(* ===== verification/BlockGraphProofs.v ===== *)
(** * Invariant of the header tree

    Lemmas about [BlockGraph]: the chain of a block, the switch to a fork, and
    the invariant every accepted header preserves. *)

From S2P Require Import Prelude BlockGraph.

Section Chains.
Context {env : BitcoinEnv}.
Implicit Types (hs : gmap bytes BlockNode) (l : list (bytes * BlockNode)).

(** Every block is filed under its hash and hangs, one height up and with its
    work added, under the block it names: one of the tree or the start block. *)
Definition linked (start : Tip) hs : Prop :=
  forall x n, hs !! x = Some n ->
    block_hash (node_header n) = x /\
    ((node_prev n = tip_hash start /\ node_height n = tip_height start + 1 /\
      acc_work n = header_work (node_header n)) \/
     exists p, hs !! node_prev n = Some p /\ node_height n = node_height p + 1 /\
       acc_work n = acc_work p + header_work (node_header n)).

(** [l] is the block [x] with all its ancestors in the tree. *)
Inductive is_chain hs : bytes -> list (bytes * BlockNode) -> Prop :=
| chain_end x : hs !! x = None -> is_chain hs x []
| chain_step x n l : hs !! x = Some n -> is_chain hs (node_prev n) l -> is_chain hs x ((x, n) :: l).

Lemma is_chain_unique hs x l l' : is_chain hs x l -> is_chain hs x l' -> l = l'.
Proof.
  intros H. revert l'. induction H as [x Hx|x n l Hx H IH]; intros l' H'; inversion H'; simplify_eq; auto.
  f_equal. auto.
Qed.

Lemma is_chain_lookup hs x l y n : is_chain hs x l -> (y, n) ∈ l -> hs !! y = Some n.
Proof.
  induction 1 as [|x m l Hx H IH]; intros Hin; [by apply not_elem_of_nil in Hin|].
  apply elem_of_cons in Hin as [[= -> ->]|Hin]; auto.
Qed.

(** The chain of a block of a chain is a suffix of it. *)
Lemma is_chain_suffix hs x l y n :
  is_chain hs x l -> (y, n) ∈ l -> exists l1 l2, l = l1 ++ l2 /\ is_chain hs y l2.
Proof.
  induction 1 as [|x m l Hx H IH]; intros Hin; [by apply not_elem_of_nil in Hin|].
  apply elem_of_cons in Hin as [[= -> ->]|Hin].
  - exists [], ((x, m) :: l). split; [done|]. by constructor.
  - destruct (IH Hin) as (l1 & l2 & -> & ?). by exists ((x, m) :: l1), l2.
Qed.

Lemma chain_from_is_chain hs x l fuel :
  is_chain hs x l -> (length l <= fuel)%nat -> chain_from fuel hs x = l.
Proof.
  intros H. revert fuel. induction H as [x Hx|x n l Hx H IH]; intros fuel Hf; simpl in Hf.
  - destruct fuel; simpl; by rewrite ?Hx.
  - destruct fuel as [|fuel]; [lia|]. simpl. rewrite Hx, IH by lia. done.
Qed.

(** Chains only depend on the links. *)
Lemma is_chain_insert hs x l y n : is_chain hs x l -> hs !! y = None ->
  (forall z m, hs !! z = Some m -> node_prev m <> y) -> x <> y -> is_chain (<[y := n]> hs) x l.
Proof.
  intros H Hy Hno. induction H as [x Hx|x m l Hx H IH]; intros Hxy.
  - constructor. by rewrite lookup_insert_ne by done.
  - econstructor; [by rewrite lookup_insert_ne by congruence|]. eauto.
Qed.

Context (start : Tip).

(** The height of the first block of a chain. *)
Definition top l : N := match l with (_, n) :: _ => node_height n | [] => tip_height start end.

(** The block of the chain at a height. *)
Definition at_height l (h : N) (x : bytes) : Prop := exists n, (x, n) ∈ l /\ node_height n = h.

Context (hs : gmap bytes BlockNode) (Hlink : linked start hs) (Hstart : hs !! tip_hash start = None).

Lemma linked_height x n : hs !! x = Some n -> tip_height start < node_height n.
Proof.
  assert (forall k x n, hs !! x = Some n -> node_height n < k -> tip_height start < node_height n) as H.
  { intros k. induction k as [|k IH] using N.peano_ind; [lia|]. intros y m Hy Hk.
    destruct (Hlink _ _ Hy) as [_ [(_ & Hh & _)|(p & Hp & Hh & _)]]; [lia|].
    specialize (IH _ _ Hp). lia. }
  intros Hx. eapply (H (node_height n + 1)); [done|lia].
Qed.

- - -

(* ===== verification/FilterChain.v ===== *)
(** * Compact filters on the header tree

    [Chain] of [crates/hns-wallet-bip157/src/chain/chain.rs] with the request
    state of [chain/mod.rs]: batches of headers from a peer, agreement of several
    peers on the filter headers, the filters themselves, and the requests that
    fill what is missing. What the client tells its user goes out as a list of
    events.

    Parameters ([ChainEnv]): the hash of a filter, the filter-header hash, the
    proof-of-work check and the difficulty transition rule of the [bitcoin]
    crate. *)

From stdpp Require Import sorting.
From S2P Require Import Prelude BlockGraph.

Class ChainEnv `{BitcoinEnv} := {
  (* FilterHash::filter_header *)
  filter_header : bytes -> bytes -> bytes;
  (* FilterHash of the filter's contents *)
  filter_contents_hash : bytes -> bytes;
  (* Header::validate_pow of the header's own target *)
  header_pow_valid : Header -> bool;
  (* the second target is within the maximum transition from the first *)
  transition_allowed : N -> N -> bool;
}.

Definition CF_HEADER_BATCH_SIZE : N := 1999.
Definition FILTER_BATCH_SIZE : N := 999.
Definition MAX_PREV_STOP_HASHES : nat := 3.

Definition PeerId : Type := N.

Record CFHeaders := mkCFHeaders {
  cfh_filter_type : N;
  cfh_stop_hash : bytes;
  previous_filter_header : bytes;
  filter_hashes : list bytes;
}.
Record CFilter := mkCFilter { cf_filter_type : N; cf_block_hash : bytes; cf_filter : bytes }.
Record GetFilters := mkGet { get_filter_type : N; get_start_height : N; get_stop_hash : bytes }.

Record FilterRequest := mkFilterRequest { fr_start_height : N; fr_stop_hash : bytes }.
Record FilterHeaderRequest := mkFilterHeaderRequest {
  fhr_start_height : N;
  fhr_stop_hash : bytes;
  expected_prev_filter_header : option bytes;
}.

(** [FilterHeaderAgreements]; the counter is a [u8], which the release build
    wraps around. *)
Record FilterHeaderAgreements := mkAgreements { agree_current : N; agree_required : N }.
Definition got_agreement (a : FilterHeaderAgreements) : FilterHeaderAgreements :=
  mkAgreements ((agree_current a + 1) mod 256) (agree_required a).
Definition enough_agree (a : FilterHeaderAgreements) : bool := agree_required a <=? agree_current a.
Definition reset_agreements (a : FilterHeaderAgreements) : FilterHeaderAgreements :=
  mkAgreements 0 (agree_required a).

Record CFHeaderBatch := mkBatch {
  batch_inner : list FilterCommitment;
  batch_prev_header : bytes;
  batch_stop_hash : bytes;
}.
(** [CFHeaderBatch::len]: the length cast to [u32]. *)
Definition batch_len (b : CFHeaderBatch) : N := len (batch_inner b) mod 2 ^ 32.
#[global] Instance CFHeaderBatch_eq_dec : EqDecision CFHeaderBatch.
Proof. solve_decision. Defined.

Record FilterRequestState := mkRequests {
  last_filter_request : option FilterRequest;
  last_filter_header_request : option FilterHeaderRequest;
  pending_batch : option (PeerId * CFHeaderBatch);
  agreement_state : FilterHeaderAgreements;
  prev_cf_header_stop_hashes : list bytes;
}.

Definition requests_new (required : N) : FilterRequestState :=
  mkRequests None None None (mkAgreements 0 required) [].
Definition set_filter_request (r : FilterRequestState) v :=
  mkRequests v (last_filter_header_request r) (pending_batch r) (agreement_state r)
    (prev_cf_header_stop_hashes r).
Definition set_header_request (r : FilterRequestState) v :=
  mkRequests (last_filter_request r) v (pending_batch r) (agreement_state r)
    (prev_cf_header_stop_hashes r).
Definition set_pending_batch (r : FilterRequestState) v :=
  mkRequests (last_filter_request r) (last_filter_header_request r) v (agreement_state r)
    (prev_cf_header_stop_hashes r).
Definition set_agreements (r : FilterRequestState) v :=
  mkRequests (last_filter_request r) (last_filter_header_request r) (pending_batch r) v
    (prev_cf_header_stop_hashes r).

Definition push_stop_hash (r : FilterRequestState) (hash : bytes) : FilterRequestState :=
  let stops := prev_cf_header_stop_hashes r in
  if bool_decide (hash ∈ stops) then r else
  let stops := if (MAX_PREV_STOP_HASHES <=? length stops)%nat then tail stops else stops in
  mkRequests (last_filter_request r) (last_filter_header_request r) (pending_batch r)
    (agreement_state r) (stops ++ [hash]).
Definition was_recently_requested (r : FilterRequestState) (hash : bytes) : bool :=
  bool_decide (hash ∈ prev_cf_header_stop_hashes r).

- - -

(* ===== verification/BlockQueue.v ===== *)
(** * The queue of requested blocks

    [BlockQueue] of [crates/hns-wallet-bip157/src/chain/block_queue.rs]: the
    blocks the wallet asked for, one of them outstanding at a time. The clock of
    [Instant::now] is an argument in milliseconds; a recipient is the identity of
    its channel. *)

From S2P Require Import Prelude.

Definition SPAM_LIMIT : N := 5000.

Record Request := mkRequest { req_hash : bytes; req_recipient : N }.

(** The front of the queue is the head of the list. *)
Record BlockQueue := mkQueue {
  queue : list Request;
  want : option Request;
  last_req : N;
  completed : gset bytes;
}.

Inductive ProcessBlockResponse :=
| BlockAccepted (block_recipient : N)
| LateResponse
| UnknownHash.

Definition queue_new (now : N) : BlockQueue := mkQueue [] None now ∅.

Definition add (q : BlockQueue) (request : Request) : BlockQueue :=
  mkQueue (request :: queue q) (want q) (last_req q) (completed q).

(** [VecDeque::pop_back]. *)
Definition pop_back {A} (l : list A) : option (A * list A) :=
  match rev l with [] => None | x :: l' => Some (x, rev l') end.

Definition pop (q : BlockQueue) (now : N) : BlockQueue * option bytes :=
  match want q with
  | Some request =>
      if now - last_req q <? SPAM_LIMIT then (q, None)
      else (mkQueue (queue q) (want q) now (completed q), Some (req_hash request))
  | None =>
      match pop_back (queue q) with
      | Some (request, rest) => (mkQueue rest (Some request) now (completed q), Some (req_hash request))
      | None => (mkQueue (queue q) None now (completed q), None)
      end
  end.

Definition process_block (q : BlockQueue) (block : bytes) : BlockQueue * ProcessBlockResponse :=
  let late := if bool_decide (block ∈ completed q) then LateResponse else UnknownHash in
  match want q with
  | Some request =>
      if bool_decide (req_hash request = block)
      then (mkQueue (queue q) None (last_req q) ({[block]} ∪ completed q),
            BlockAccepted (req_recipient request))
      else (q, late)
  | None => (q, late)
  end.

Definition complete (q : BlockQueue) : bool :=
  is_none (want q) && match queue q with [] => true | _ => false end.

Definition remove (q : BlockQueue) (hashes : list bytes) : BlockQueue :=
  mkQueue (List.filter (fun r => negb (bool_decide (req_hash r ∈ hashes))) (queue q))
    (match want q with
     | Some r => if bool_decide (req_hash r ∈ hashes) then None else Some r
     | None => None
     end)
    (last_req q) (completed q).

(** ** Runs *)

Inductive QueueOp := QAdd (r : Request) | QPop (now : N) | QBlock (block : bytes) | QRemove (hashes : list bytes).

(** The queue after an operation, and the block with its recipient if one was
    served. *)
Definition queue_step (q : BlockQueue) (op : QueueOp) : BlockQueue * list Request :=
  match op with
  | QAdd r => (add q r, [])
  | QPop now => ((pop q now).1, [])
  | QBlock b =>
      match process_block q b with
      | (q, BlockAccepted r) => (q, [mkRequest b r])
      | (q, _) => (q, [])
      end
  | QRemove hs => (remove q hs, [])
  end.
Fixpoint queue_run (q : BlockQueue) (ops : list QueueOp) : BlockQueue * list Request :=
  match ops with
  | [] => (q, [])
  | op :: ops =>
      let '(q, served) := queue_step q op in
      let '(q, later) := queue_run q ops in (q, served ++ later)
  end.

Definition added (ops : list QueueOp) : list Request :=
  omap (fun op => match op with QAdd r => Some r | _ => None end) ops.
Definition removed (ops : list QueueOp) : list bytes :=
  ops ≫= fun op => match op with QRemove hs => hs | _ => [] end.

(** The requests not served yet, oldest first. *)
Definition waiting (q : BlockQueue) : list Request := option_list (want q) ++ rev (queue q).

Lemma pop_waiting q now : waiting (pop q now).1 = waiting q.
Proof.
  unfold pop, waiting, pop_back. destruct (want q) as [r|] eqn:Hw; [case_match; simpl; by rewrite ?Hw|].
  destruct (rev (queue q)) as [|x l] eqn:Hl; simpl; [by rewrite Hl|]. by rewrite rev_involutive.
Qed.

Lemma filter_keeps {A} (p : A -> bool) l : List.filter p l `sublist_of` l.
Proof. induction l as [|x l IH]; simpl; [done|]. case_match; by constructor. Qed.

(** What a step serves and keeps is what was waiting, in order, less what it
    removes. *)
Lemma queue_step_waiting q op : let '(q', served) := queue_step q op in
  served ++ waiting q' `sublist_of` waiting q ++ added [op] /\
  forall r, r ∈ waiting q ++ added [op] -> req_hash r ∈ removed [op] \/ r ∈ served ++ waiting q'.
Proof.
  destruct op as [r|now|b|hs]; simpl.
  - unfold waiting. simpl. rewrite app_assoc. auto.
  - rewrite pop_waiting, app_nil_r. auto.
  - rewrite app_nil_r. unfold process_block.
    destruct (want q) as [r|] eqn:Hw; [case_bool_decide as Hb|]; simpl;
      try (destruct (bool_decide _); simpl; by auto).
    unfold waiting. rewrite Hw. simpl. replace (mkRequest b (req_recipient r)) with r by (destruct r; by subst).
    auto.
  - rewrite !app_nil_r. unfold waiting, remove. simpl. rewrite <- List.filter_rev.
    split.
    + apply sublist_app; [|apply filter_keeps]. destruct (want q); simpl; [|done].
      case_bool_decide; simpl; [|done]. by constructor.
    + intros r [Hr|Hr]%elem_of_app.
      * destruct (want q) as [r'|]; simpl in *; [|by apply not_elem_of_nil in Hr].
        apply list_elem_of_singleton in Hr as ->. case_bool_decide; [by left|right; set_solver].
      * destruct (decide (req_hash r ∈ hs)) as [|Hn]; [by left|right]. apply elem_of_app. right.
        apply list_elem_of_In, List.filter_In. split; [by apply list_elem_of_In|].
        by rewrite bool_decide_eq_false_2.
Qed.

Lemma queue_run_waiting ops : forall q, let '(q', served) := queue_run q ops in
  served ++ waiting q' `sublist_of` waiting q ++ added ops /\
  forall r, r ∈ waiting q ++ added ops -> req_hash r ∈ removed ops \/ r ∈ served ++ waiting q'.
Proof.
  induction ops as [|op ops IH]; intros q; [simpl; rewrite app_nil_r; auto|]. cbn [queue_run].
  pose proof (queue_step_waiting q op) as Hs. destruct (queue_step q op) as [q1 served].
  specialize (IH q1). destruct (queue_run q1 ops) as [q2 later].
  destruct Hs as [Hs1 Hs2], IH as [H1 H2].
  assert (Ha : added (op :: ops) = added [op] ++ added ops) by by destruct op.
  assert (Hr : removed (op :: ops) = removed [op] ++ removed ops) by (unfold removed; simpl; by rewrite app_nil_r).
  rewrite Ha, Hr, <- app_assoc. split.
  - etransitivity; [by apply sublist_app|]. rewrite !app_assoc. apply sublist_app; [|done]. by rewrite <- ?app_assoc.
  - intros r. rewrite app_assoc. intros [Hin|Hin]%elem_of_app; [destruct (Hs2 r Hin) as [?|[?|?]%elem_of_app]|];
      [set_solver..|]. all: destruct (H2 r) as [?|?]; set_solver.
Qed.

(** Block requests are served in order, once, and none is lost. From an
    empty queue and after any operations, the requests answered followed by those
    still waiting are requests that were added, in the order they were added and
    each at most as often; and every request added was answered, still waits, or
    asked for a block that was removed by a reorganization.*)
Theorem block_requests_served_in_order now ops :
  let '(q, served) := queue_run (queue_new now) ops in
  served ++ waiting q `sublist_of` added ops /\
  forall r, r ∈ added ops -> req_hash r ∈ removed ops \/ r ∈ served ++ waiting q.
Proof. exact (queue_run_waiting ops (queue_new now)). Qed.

- - -

WHAT NEEDS TO BE DONE
Search the entries for "Import" and copy each matching line.

OUTPUT OF THE TASK
From S2P Require Import Prelude BlockGraph.
From stdpp Require Import sorting.
From S2P Require Import Prelude BlockGraph.
From S2P Require Import Prelude.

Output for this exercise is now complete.